Lugano, come diceva il capitano
Dopo quattro sconfitte consecutive è arrivata la boccata d’ossigeno tanto attesa. In trasferta, tra l’altro, dove il Lugano si era imposto una sola volta in stagione, a Losanna. Lo ha detto anche Luca Fazzini, al termine della sfida con il Berna: è troppo presto per affermare che i bianconeri si siano lasciati alle spalle il momento difficile. Ma i tre punti alla PostFinance Arena sono un toccasana per la classifica – ancora corta, ma non cortissima come un paio di settimane fa – e soprattutto per il morale della formazione di Luca Gianinazzi. Il Lugano può guardare con ritrovata fiducia alle due partite prima della pausa, controGinevra Servette e Kloten.
Dopo un filotto negativo il ritorno al successo non è quasi mai figlio di una prestazione entusiasmante. Sul difficile ghiaccio della capitale i bianconeri non sono stati perfetti, ma dal primo all’ultimo minuto hanno portato in pista l’attitudine giusta. Non solo mentale, ma anche e sopratutto tattica. I rientri di Calle Dahlström e Radim Zohorna hanno sicuramente fatto un gran bene a un gruppo che aveva un gran bisogno di esperienza e di stabilità. Ma c’è dell’altro. Lo aveva detto Calvin Thürkauf nell’intervista concessa al nostro giornale negli scorsi giorni: «Quando il disco fatica ad entrare, bisogna fare ancora più attenzione alla fase difensiva. Ne usciremo in questo modo», sono stati i concetti espressi dal capitano. Detto, fatto. Dopo aver rapidamente segnato le prime due reti, il Lugano – sorretto da un ottimo Niklas Schlegel – ha disputato una partita di grande sacrificio. Si è finalmente accorto che per vincere non serve sempre tirare di più ed essere esteticamente più bello degli avversari. Nei momenti difficili servono soprattutto concretezza e olio di gomito. Hanno insomma indossato la tuta da lavoro, i bianconeri, e i loro sforzi sono stati premiati. D’altra parte anche nella passata stagione – pure contraddistinta da una marea di infortuni – il Lugano era tornato a risalire la classifica modificando il suo modo di interpretare le partite. Non si tratta di stravolgere la filosofia di gioco voluta da Gianinazzi, ma di adattarla alle circostanze. A Davos i bianconeri erano naufragati perché avevano voluto sfidare i grigionesi a viso aperto, come se le assenze non ci fossero o non fossero pesanti. Se ci sarà continuità nell’applicazione di questi concetti alla Cornèr Arena tornerà a splendere il sole. Se invece dopo il successo a Berna il Lugano penserà di essere tornato di colpo bello e spettacolare, ricomincerà a soffrire.

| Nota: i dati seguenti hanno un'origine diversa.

(** A balance valued below the threshold gives no entry, whatever the
    prices. *)
Lemma plan_entry_below_threshold self prices b (v : float) :
  Balance.usd_value b = Some v ->
  PyFloat.lt v (min_threshold self) = true ->
  plan_entry self prices b = None.
Proof.
  intros Hv Hlt. unfold plan_entry. rewrite Hv. cbv zeta.
  by rewrite (lt_not_ge _ _ Hlt).
Qed.

(** A loop that appends in more cases appends a longer list. *)
Lemma omap_sublist {A B} (f g : A -> option B) (l : list A) :
  (forall x y, f x = Some y -> g x = Some y) ->
  omap f l `sublist_of` omap g l.
Proof.
  intros Hfg. induction l as [|x l IH]; simpl; [constructor|].
  destruct (f x) as [y|] eqn:Hf.
  - rewrite (Hfg _ _ Hf). by constructor.
  - destruct (g x); [by constructor | exact IH].
Qed.

Lemma plan_entry_lower_threshold path t1 t2 prices b o :
  PyFloat.le t1 t2 = true ->
  plan_entry {| api_key_path := path; min_threshold := t2 |} prices b = Some o ->
  plan_entry {| api_key_path := path; min_threshold := t1 |} prices b = Some o.
Proof.
  unfold plan_entry; simpl. intros Hle Ho.
  destruct (match Balance.usd_value b with Some _ => _ | None => _ end)
    as [[price_per_unit usd_value]|]; [|discriminate].
  destruct (PyFloat.ge usd_value t2) eqn:Hge; [|discriminate].
  by rewrite (ge_lower_threshold _ _ _ Hle Hge).
Qed.

(** C5: no entry of the plan has a value below the threshold, whatever
    the threshold; and for thresholds [t1 <= t2] the plan computed with
    [t2] is a sublist of the plan computed with [t1] from the same
    balances in the same world. *)
Theorem threshold_filters_and_is_monotone
    (path : string) (t1 t2 : float) balances s :
  PyFloat.le t1 t2 = true ->
  let plan t :=
    fst (calculate_liquidation_plan
           {| api_key_path := path; min_threshold := t |} balances s) in
  (forall t, Forall (fun o => PyFloat.lt (Trade.usd_value o) t = false) (plan t))
  /\ plan t2 `sublist_of` plan t1.
Proof.
  intros Hle plan. subst plan. cbv beta.
  destruct (calculate_liquidation_plan_shape path balances s) as (prices & s' & Hplan).
  split.
  - intros t. rewrite Hplan; simpl.
    apply Forall_forall. intros o (b & _ & Ho)%list_elem_of_omap.
    apply ge_not_lt. exact (plan_entry_meets_threshold _ _ _ _ Ho).
  - rewrite !Hplan; simpl. apply omap_sublist.
    intros b o. by apply plan_entry_lower_threshold.
Qed.

(** Every balance read from the portfolio is the balance of a holding. *)
Lemma balance_of_position_holding self (a : SpotPosition) b :
  balance_of_position self a = Some b ->
  exists h, b = balance_of_holding h
            /\ PyFloat.gt (quantity h) PyFloat.zero = true
            /\ PyFloat.ge (valuation h) (min_threshold self) = true.
Proof.
  unfold balance_of_position, to_float.
  destruct (total_balance_crypto a) as [balance_value|]; [|discriminate].
  destruct (total_balance_fiat a) as [usd_value|]; [|discriminate].
  destruct (PyFloat.gt balance_value PyFloat.zero) eqn:Hgt; [|discriminate].
  destruct (PyFloat.ge usd_value (min_threshold self)) eqn:Hge; [|discriminate].
  simpl. intros [= <-].
  by exists {| asset_symbol := asset a; quantity := balance_value;
               valuation := usd_value; holding_account := account_uuid a |}.
Qed.

(** The balances of holdings all carry a valuation: no price is looked
    up. *)
Lemma holdings_need_no_prices (P : Balance.t -> Prop) `{!forall b, Decision (P b)}
    (holdings : list Holding) :
  filter (fun b => Balance.usd_value b = None)
         (filter P (balance_of_holding <$> holdings)) = [].
Proof.
  induction holdings as [|h hs IH]; [reflexivity|].
  rewrite fmap_cons, filter_cons. destruct (decide (P _)); [|exact IH].
  rewrite filter_cons. destruct (decide _) as [Hnone|_]; [discriminate Hnone | exact IH].
Qed.

Lemma omap_cons {A B} (f : A -> option B) (x : A) (l : list A) :
  omap f (x :: l)
  = match f x with Some y => y :: omap f l | None => omap f l end.
Proof. reflexivity. Qed.

Lemma sellable_to_liquidate threshold (h : Holding) :
  sellable threshold h
  = to_liquidate (balance_of_holding h) && PyFloat.ge (valuation h) threshold.
Proof. reflexivity. Qed.

Lemma plan_entry_holding self (h : Holding) :
  to_liquidate (balance_of_holding h) = true ->
  plan_entry self ∅ (balance_of_holding h)
  = if PyFloat.ge (valuation h) (min_threshold self)
    then Some (order_of_holding h) else None.
Proof.
  unfold to_liquidate. intros [_ Hgt]%andb_prop. simpl in Hgt.
  unfold plan_entry; simpl. by rewrite Hgt, lookup_empty.
Qed.

Lemma plan_of_holdings self (holdings : list Holding) :
  omap (plan_entry self ∅)
       (filter (fun b => to_liquidate b = true) (balance_of_holding <$> holdings))
  = order_of_holding <$> filter (fun h => sellable (min_threshold self) h = true) holdings.
Proof.
  induction holdings as [|h hs IH]; [reflexivity|].
  rewrite fmap_cons, !filter_cons.
  destruct (decide (to_liquidate (balance_of_holding h) = true)) as [Hl|Hl];
    destruct (decide (sellable (min_threshold self) h = true)) as [Hs|Hs];
    rewrite sellable_to_liquidate in Hs.
  - apply andb_prop in Hs as [_ Hge].
    rewrite omap_cons, (plan_entry_holding _ _ Hl), Hge, IH. reflexivity.
  - rewrite Hl in Hs. simpl in Hs. apply not_true_is_false in Hs.
    rewrite omap_cons, (plan_entry_holding _ _ Hl), Hs. exact IH.
  - apply andb_prop in Hs as [Hl' _]. contradiction.
  - exact IH.
Qed.

End Planner.

(** ** Plan and execution together *)

Section Pipeline.

Context {W : Type} `{Environment W}.

(** C4, as the code has it: for holdings with their valuations, the plan
    has exactly one order for every holding that is not a cash equivalent
    (USDC, USD), has a positive quantity and a valuation at or above the
    threshold, in the order of the holdings, and nothing else; building
    it calls nothing.  Executing a plan, live or not, gives exactly one
    entry per order, in the order of the plan, with the order's currency,
    amount and value. *)
Theorem one_order_and_one_result_per_sellable_holding
    self (holdings : list Holding) (s : State W) :
  let plan :=
    order_of_holding <$>
      filter (fun h => sellable (min_threshold self) h = true) holdings in
  calculate_liquidation_plan self (balance_of_holding <$> holdings) s = (plan, s)
  /\ forall (any_plan : list Trade.t) (live_mode : bool) (s' : State W),
       Forall2 recorded any_plan (fst (execute_liquidation any_plan live_mode s')).
Proof.
  split.
  - rewrite calculate_liquidation_plan_unfold. cbv zeta.
    rewrite holdings_need_no_prices; simpl. by rewrite plan_of_holdings.
  - intros any_plan live_mode s'. rewrite execute_liquidation_eq.
    apply execute_trades_recorded.
Qed.
(** C10: the public methods are total and report every failure, on every
    server, transport and ledger.  Neither method lets an exception out: each
    returns a result dictionary, which has [success = False] and a message
    whenever the [try] block raised ([Campaign not found] for
    [DoesNotExist], the text of the exception otherwise), and
    [success = True] only when the block ran to its [return];
    [send_test_email] never gets that far.  An unknown campaign id, a
    campaign that is not a draft and a failing SELECT of the campaign are
    reported with the database untouched.  For errors raised in the middle
    of a send, the call ends at the first statement that fails: before the
    first write, with the database untouched; at the fetch of the audience,
    with the campaign left in status [sending]; at the last UPDATE, with the
    mails sent and logged and the campaign still in status [sending]; each
    time with [success = False] and the message of the error.  A failing
    UPDATE of a subscriber is caught in the loop and does not fail the call.
    On a server that executes every statement the two methods are
    [send_campaign] and [send_test_email] as modelled above. *)
Theorem public_methods_always_report server env campaign_id test_email w :
  (∃ r, send_campaign_on server env campaign_id w
          = (inr r, (send_campaign_body_on server env campaign_id w).2)
        ∧ match (send_campaign_body_on server env campaign_id w).1 with
          | inr res => r = res ∧ success r = true
          | inl DoesNotExist => r = mkResult false "Campaign not found" None None
          | inl e => r = mkResult false (str e) None None
          end)
  ∧ (∃ msg, send_test_email_on server env campaign_id test_email w
              = (inr (mkResult false msg None None), w))
  ∧ ((∀ s, server s = None) →
     send_campaign_on server env campaign_id w
       = (inr (send_campaign env campaign_id w).1, (send_campaign env campaign_id w).2)
     ∧ send_test_email_on server env campaign_id test_email w
       = (inr (send_test_email env campaign_id test_email w).1,
          (send_test_email env campaign_id test_email w).2))
  ∧ (∀ msg, server (SelectCampaign campaign_id) = Some msg →
       send_campaign_on server env campaign_id w
         = (inr (mkResult false msg None None), w)
       ∧ send_test_email_on server env campaign_id test_email w
         = (inr (mkResult false msg None None), w))
  ∧ (server (SelectCampaign campaign_id) = None →
     campaigns w !! campaign_id = None →
     send_campaign_on server env campaign_id w
       = (inr (mkResult false "Campaign not found" None None), w)
     ∧ send_test_email_on server env campaign_id test_email w
       = (inr (mkResult false "Campaign not found" None None), w))
  ∧ (∀ c, server (SelectCampaign campaign_id) = None →
       campaigns w !! campaign_id = Some c →
       EmailCampaign.status c ≠ EmailCampaign.draft →
       send_campaign_on server env campaign_id w
         = (inr (mkResult false (not_draft_message c) None None), w))
  ∧ (∀ c, campaigns w !! campaign_id = Some c →
       EmailCampaign.status c = EmailCampaign.draft →
       _get_target_subscribers c w ≠ [] →
       let audience := _get_target_subscribers c w in
       let sending := EmailCampaign.begin_sending (length audience) c in
       let ok := filter (delivered env campaign_id sending) audience in
       let finished := EmailCampaign.finish_sent (length ok) (now env) sending in
       let readers := foldl credit (subscribers w) (filter (credited server) ok) in
       let ledger :=
         (activities w ++ (activity_row env campaign_id sending <$> ok))%list in
       send_campaign_on server env campaign_id w =
         match first_refusal server
                 (statements_before_sending campaign_id c (length audience)) with
         | Some msg => (inr (mkResult false msg None None), w)
         | None =>
         match server (SelectAudience campaign_id) with
         | Some msg =>
             (inr (mkResult false msg None None),
              mkWorld (<[campaign_id := sending]> (campaigns w)) (subscribers w)
                      (activities w))
         | None =>
         match server (UpdateCampaign campaign_id finished) with
         | Some msg =>
             (inr (mkResult false msg None None),
              mkWorld (<[campaign_id := sending]> (campaigns w)) readers ledger)
         | None =>
             (inr (mkResult true
                     ("Campaign sent to " +:+ pretty (length ok) +:+ " subscribers")
                     (Some (length ok)) (Some (length audience))),
              mkWorld (<[campaign_id := finished]> (campaigns w)) readers ledger)
         end end end).
Proof.
  destruct (send_test_email_body_on_raises server env campaign_id test_email w)
    as (e & Htest & Htest_refused & Htest_missing & Htest_reliable).
  assert (Htest_on : send_test_email_on server env campaign_id test_email w
                     = (inr (report (inl e, w)).1, w)).
  { unfold send_test_email_on. by rewrite except_clauses_run, Htest, report_raise. }
  split; [|split; [|split; [|split; [|split; [|split]]]]].
  - unfold send_campaign_on. rewrite except_clauses_run.
    destruct (send_campaign_body_on server env campaign_id w) as [[e0|r] w'] eqn:Hbody;
      cbn [fst snd].
    + rewrite report_raise. eexists. split; [done|]. by destruct e0.
    + exists r. split; [done|]. split; [done|].
      destruct (server (SelectCampaign campaign_id)) as [msg|] eqn:Hsel.
      { by rewrite (send_campaign_body_on_refused _ _ _ _ msg) in Hbody. }
      destruct (campaigns w !! campaign_id) as [c|] eqn:Hget.
      * destruct (decide (EmailCampaign.status c = EmailCampaign.draft)) as [Hst|Hst].
        -- rewrite (send_campaign_body_on_draft server env campaign_id w c) in Hbody
             by done.
           repeat (case_match; try done); by injection Hbody as <- _.
        -- by rewrite (send_campaign_body_on_not_draft server env campaign_id w c) in Hbody.
      * by rewrite send_campaign_body_on_not_found in Hbody.
  - rewrite Htest_on, report_raise. eauto.
  - intros Hsrv. split.
    + unfold send_campaign_on, send_campaign.
      by rewrite except_clauses_run, send_campaign_body_on_reliable.
    + rewrite Htest_on. unfold send_test_email.
      by rewrite (Htest_reliable Hsrv), report_raise.
  - intros msg Hsel. split.
    + unfold send_campaign_on.
      by rewrite except_clauses_run, (send_campaign_body_on_refused _ _ _ _ msg).
    + by rewrite Htest_on, (Htest_refused msg Hsel).
  - intros Hsel Hget. split.
    + unfold send_campaign_on.
      by rewrite except_clauses_run, send_campaign_body_on_not_found.
    + by rewrite Htest_on, (Htest_missing Hsel Hget).
  - intros c Hsel Hget Hst. unfold send_campaign_on.
    by rewrite except_clauses_run,
      (send_campaign_body_on_not_draft server env campaign_id w c).
  - intros c Hget Hst Hne. by apply send_campaign_on_draft.
Qed.
(** The five appends of [_schedule_session] once a check has passed. *)
Definition commit (s : Scheduler) (course : Course.t) (session_type : SessionType)
    (time_slot : TimeSlot.t) (room : Room.t) (session_number : Z) : Scheduler :=
  let session :=
    ScheduledSession.mk course session_type time_slot room
      (Course.faculty_name course) session_number (Course.basket course) in
  let semester_half := Course.semester_half course in
  mkScheduler (courses s) (rooms s)
    (schedule s ++ [session])
    (append2 (faculty_schedule s) (Course.faculty_name course) semester_half time_slot)
    (append2 (room_schedule s) (Room.room_id room) semester_half time_slot)
    (append2 (student_schedule s) (Course.get_student_key course) semester_half time_slot)
    (append2 (course_daily_schedule s) (Course.course_id course)
       (TimeSlot.day time_slot) session_type)
    (time_slots s) (slots_by_duration s) (big_rooms s) (regular_rooms s)
    (labs s) (conflicts s) (conflict_reasons s) (elective_baskets s).

Definition _get_suitable_rooms (s : Scheduler) (course : Course.t)
    (session_type : SessionType) : list Room.t :=
  match session_type with
  | PRACTICAL =>
      filter (λ room, Course.num_students course ≤ Room.capacity room) (labs s)
  | _ =>
      filter (λ room, Course.num_students course ≤ Room.capacity room)
        (big_rooms s ++ regular_rooms s)
  end.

Sarà ovviamente interessante osservare come il coach bianconero riuscirà ad integrare Justin Schultz – annunciato più di una settimana fa e atteso solo oggi in Ticino... – nello scacchiere bianconero senza stravolgere i fin qui fragili equilibri del gruppo. Con sette stranieri di movimento a disposizione, il portiere slovacco Adam Huska dovrebbe diventare sulla carta una semplice alternativa a Nik Schlegel, una carta da giocare quando l’estremo difensore zurighese avrà bisogno di tirare un po’ il fiato. Rimangono però sette import per sei posti a disposizione. Dahlström – nonostante qualche inatteso limite di troppo – porta stabilità in difesa. Lo si è visto anche a Berna. Non è insomma impossibile che Gianinazzi possa schierare due terzini di importazione, ma così facendo sarebbe giocoforza costretto a rinunciare ad uno dei suoi attaccanti, con ogni probabilità ad un’ala. A uno tra Sekac, Joly e Carr, insomma. Ma al momento – sia per numero che per qualità – davanti sono pochi i giocatori rossocrociati a disposizione. Un bel rebus, insomma, anche perché i rientri di Thürkauf e di Morini non sono dietro l’angolo.